Such is the case with Dario
The striking thing, at least for me, is Dario's knowledge of the entire body of reports. He often knows what reports are probably duplicates, when certain kinds of problems were fixed (so reports against older versions of Plasma / KDE / Qt can be flagged appropriately), etc. This is the kind of knowledge you can only get by being around the body of reports for an extended period of time. It's not unlike getting to know the layout of a town or the woods in your backyard: you need to do more than just glance at a map and walk through it once. To really get to know it, you have to spend time in it and move all around it.
I wish we had more Darios, as his level of knowledge about the reports in bugs.kde.org against Plasma is invaluable and certainly surpasses my own.
Another hero for the day is Skanlite. It's a small application that does exactly what I need it to: operate my scanner. It doesn't have a million fancy features. In fact, it has hardly any fancy features at all, and that's the beauty of it. I fire it up, it detects the scanner automatically without any configuration and lets me get to the business of scanning directly. I only use my scanner once every month or two, but when I do I don't want to spend time with it. I want to just throw some paper in it and hit a button, maybe adjust the contrast or DPI or switch to grayscale instead of colour. Skanlite does exactly that.

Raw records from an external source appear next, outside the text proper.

(** ** What a transaction has staged *)

Definition table_of (m : CatalogMutation) : option Z :=
  match m with CreateTable t => Some (t_id t) | CreateIndex _ => None end.
Definition index_of (m : CatalogMutation) : option Z :=
  match m with CreateIndex i => Some (i_id i) | CreateTable _ => None end.

Lemma staged_table_Some x id t :
  Txn.staged_table x id = Some t → CreateTable t ∈ x_catalog_mutations x ∧ t_id t = id.
Proof.
  unfold Txn.staged_table. induction (x_catalog_mutations x) as [|[u|i] ms IH]; [done|..].
  - destruct (Z.eqb_spec (t_id u) id).
    + intros [= <-]. split; [left|done].
    + intros Hx. destruct (IH Hx). split; [by right|done].
  - intros Hx. destruct (IH Hx). split; [by right|done].
Qed.

Lemma staged_index_Some x id i :
  Txn.staged_index x id = Some i → CreateIndex i ∈ x_catalog_mutations x ∧ i_id i = id.
Proof.
  unfold Txn.staged_index. induction (x_catalog_mutations x) as [|[u|j] ms IH]; [done|..].
  - intros Hx. destruct (IH Hx). split; [by right|done].
  - destruct (Z.eqb_spec (i_id j) id).
    + intros [= <-]. split; [left|done].
    + intros Hx. destruct (IH Hx). split; [by right|done].
Qed.

Lemma staged_table_None x t :
  Txn.staged_table x (t_id t) = None → CreateTable t ∉ x_catalog_mutations x.
Proof.
  unfold Txn.staged_table. induction (x_catalog_mutations x) as [|[u|i] ms IH]; [set_solver|..].
  - destruct (Z.eqb_spec (t_id u) (t_id t)); [done|]. intros Hx [[= ->]|Hin]%elem_of_cons; [done|]. by apply IH.
  - intros Hx [?|Hin]%elem_of_cons; [done|]. by apply IH.
Qed.

Lemma staged_index_None x i :
  Txn.staged_index x (i_id i) = None → CreateIndex i ∉ x_catalog_mutations x.
Proof.
  unfold Txn.staged_index. induction (x_catalog_mutations x) as [|[u|j] ms IH]; [set_solver|..].
  - intros Hx [?|Hin]%elem_of_cons; [done|]. by apply IH.
  - destruct (Z.eqb_spec (i_id j) (i_id i)); [done|]. intros Hx [[= ->]|Hin]%elem_of_cons; [done|]. by apply IH.
Qed.

Lemma fresh_table_id x fuel id overflow r :
  fuel = length (x_catalog_mutations x) →
  skip_staged fuel (λ id, bool_decide (is_Some (Txn.staged_table x id))) id overflow = Ok r →
  id ≤ r ∧ Txn.staged_table x r = None.
Proof.
  intros -> Hx. split; [by apply skip_staged_spec in Hx as [? _]|].
  apply (skip_staged_fresh (omap table_of (x_catalog_mutations x))) in Hx.
  - bool_prop. by apply eq_None_not_Some.
  - intros j Hj. bool_prop. destruct Hj as [t (Hin & Hid)%staged_table_Some].
    apply list_elem_of_omap. exists (CreateTable t). split; [done|]. cbn. by rewrite Hid.
  - apply length_omap_le.
Qed.

Lemma fresh_index_id x fuel id overflow r :
  fuel = length (x_catalog_mutations x) →
  skip_staged fuel (λ id, bool_decide (is_Some (Txn.staged_index x id))) id overflow = Ok r →
  id ≤ r ∧ Txn.staged_index x r = None.
Proof.
  intros -> Hx. split; [by apply skip_staged_spec in Hx as [? _]|].
  apply (skip_staged_fresh (omap index_of (x_catalog_mutations x))) in Hx.
  - bool_prop. by apply eq_None_not_Some.
  - intros j Hj. bool_prop. destruct Hj as [t (Hin & Hid)%staged_index_Some].
    apply list_elem_of_omap. exists (CreateIndex t). split; [done|]. cbn. by rewrite Hid.
  - apply length_omap_le.
Qed.

(** A write that matches the table the transaction sees. *)
Definition write_checked (e : Engine) (x : Transaction) (w : TxnWrite) : Prop :=
  ∃ t, table_for_transaction e x (w_table_id w) = Ok t ∧ key_type_ok t (w_primary_key w) = true
    ∧ match w_mutation w with
      | Put row => SchemaOps.validate_row (t_schema t) row = Ok tt
                   ∧ znth (values row) (primary_key_column t) = Some (w_primary_key w)
      | Delete => True
      end.

Record staged_ok (e : Engine) (x : Transaction) : Prop := {
  so_wf : txn_wf x;
  so_read : x_read_ts x = last_applied e;
  so_epoch : x_schema_epoch x = c_schema_epoch (catalog e);
  so_ready : mutations_ready (catalog e) (x_catalog_mutations x);
  so_writes : ∀ k w, x_writes x !! k = Some w → write_checked e x w
}.

(** *** Row changes *)

Lemma key_type_not_null t pk : key_type_ok t pk = true → is_null pk = false.
Proof. unfold key_type_ok. intros. bool_prop. done. Qed.

Lemma validate_primary_key_Ok e x t pk u :
  validate_primary_key e x t pk = Ok u → ∃ tb, table_for_transaction e x t = Ok tb ∧ key_type_ok tb pk = true.
Proof. intros (tb & Ht & (u1 & Hk%ensure_Ok & _)%result_bind_Ok)%result_bind_Ok. eauto. Qed.

Lemma validate_row_checked e x t row pk :
  validate_row e x t row = Ok pk → write_checked e x (mkTxnWrite t pk (Put row)).
Proof.
  intros (u & _ & Hx)%result_bind_Ok. apply result_bind_Ok in Hx as (tb & Ht & Hx).
  apply result_bind_Ok in Hx as ([] & Hv%core_Ok & Hx). apply result_bind_Ok in Hx as (u1 & Hk & <-%Ok_inj).
  apply validate_primary_key_Ok in Hk as (tb' & Ht' & Hk). rewrite Ht in Ht'. apply Ok_inj in Ht' as <-.
  exists tb. split; [done|]. split; [done|]. split; [done|]. cbn.
  apply key_type_not_null in Hk. by destruct (znth (values row) (primary_key_column tb)).
Qed.

Lemma get_checked e x t pk r : get e x t pk = Ok r → write_checked e x (mkTxnWrite t pk Delete).
Proof.
  intros (u & _ & (u1 & (tb & Ht & Hk)%validate_primary_key_Ok & _)%result_bind_Ok)%result_bind_Ok.
  exists tb. done.
Qed.

Lemma stage_write_ok e x w x' :
  staged_ok e x → write_checked e x w → Txn.stage_write x w = Ok x' → staged_ok e x'.
Proof.
  intros [Hwf Hr He Hm Hw] Hc Hx. pose proof (stage_write_wf _ _ _ Hwf Hx) as Hwf'.
  apply result_bind_Ok in Hx as (k & Hk & <-%Ok_inj). split; try done. cbn.
  intros k' w' [[<- <-]|[_ Hw']]%lookup_insert_Some; [done|]. exact (Hw _ _ Hw').
Qed.

Lemma run_dml_ok e x d x' b : staged_ok e x → run_dml e x d = Ok (x', b) → staged_ok e x'.
Proof.
  intros Hs. destruct d as [t row|t row|t pk row|t pk]; cbn [run_dml].
  - intros (x1 & Hx & [= <- _]%Ok_inj)%result_bind_Ok.
    apply result_bind_Ok in Hx as (pk & Hpk%validate_row_checked & Hx). apply result_bind_Ok in Hx as (o & _ & Hx).
    apply result_bind_Ok in Hx as (u & _ & Hx). by eapply stage_write_ok.
  - intros (x1 & Hx & [= <- _]%Ok_inj)%result_bind_Ok.
    apply result_bind_Ok in Hx as (pk & Hpk%validate_row_checked & Hx). by eapply stage_write_ok.
  - intros (o & _ & Hx)%result_bind_Ok. destruct o as [old|]; [|by apply Ok_inj in Hx as [= <- _]].
    apply result_bind_Ok in Hx as (rk & Hrk%validate_row_checked & Hx).
    apply result_bind_Ok in Hx as (u & Heq%ensure_Ok & Hx). bool_prop. subst rk.
    apply result_bind_Ok in Hx as (x1 & Hx & [= <- _]%Ok_inj). by eapply stage_write_ok.
  - intros (o & Hg%get_checked & Hx)%result_bind_Ok. destruct o as [old|]; [|by apply Ok_inj in Hx as [= <- _]].
    apply result_bind_Ok in Hx as (x1 & Hx & [= <- _]%Ok_inj). by eapply stage_write_ok.
Qed.

(** *** Schema changes *)

(** Ids are left: no table or index holds the last one. *)
Definition ids_available (c : Catalog) : Prop :=
  (∀ id t, tables c !! id = Some t → id < u64_max) ∧ (∀ id i, indexes c !! id = Some i → id < u64_max).

Lemma elem_of_stage_catalog x m m' :
  m' ∈ x_catalog_mutations (Txn.stage_catalog x m) ↔ m' ∈ x_catalog_mutations x ∨ m' = m.
Proof. cbn. rewrite merge_sort_Permutation. set_solver. Qed.

Lemma same_name a b : eq_ignore_ascii_case a b = false → normalize a ≠ normalize b.
Proof. unfold eq_ignore_ascii_case, normalize. intros. bool_prop. done. Qed.

Lemma sorted_key_unique ms a b :
  mutations_sorted ms → a ∈ ms → b ∈ ms → sort_key a = sort_key b → a = b.
Proof.
  intros Hs Ha Hb Heq. induction Hs as [|m ms Hs IH Hm]; [by apply elem_of_nil in Ha|].
  rewrite Forall_forall in Hm.
  apply elem_of_cons in Ha as [->|Ha], Hb as [->|Hb]; [done|..|by apply IH].
  - specialize (Hm _ Hb). cbn in Hm. rewrite Heq in Hm. by apply cmp_lt_irrefl in Hm.
  - specialize (Hm _ Ha). cbn in Hm. rewrite Heq in Hm. by apply cmp_lt_irrefl in Hm.
Qed.

Lemma staged_table_iff x t :
  txn_wf x → Txn.staged_table x (t_id t) = Some t ↔ CreateTable t ∈ x_catalog_mutations x.
Proof.
  intros Hwf. split; [by intros [? _]%staged_table_Some|]. intros Hin.
  destruct (Txn.staged_table x (t_id t)) as [u|] eqn:Hx; [|by apply staged_table_None in Hx].
  apply staged_table_Some in Hx as [Hu Hid].
  assert (CreateTable u = CreateTable t) as [= ->]; [|done].
  eapply sorted_key_unique; [apply Hwf|done..|]. cbn. by rewrite Hid.
Qed.

(** The tables a transaction sees keep their definition when another table
    is staged. *)
Lemma table_for_stage_table e x t id tb :
  txn_wf x → txn_wf (Txn.stage_catalog x (CreateTable t)) → tables (catalog e) !! t_id t = None →
  table_for_transaction e x id = Ok tb →
  table_for_transaction e (Txn.stage_catalog x (CreateTable t)) id = Ok tb.
Proof.
  intros Hwf Hwf' Hnone. unfold table_for_transaction. rewrite !ok_or_Ok. unfold Cat.table.
  destruct (Txn.staged_table x id) as [u|] eqn:Hx.
  - intros [= ->]. apply staged_table_Some in Hx as [Hin <-].
    rewrite (proj2 (staged_table_iff _ tb Hwf')); [done|]. apply elem_of_stage_catalog. by left.
  - intros Htb. destruct (Txn.staged_table (Txn.stage_catalog x (CreateTable t)) id) as [v|] eqn:Hv; [|done].
    apply staged_table_Some in Hv as [Hv <-]. apply elem_of_stage_catalog in Hv as [Hv|[= ->]]; [|congruence].
    apply (staged_table_iff _ _ Hwf) in Hv. congruence.
Qed.
(* ===== verification/EngineQuery.v ===== *)
(** * Queries: [crates/aster-engine/src/query.rs] and [execute_query]

    Scan, filter, sort, offset and limit, projection; the result is the
    window of the sorted matching rows. *)

From S2P Require Import Prelude CoreTypes CoreCodec EngineExpr EngineCatalog EngineTxn EngineState EngineChains EngineInv EngineCommit EngineSteps EngineProps EngineReads.
Import Codec.

Inductive ScanSource : Type :=
| ScanTable (table_id : Z)
| SecondaryEq (index_id : Z) (value : Value).

Record OrderBy : Type := mkOrderBy {
  o_expression : Expr;
  descending : bool;
  nulls_first : bool
}.

Record Query : Type := mkQuery {
  q_source : ScanSource;
  q_filter : option Expr;
  q_projection : list Expr;
  q_order_by : list OrderBy;
  q_offset : Z;
  q_limit : option Z
}.

Definition query_table (table_id : Z) : Query :=
  {| q_source := ScanTable table_id; q_filter := None; q_projection := []; q_order_by := [];
     q_offset := 0; q_limit := None |}.

Inductive SortKey : Type :=
| SkNull
| SkEncoded (key : bytes).

Definition sort_key_of (value : Value) : result EngineError SortKey :=
  if is_null value then Ok SkNull
  else
    _ ← core (encode_value value);
    Ok (SkEncoded (encode_ordered value)).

I'm sure there are those who need or want a more complicated and capable application for scanning because they do a lot of it on a daily basis and have additional needs like batch processing or image management. That's something that really belongs in a different application, however, and I applaud Skanlite for sticking to it's one purpose, which probably covers 99% of use cases right there, and doing a damn fine job of it.
Skanlite, of course, relies on things like USB and sane working properly in the operating system. These are things I couldn't take for granted not so many years ago with the exact same hardware (my flatbed scanner is rather old, but it's a great workhorse and keeps on churning), so kudos as well to the people working deeper in the stack: you make it possible to let people with good UI sensibilities attack those problems without getting lost in a maze of hardware issues.
My third hero for the day is Gitorious. I added a developer to the KDE developers team on Gitorious today, something I hadn't done before, and it took me all of ten seconds to figure it out and actually do it. This is what I call lowering the barriers to entry! So far my experience with the new Gitorious along with the Qt universe that is developing there is bringing nothing but smiles to my face. I'm looking forward to some of the more advanced features they have planned and hope that in the not-to-distant future we can have a git.kde.org ready to go using the same software.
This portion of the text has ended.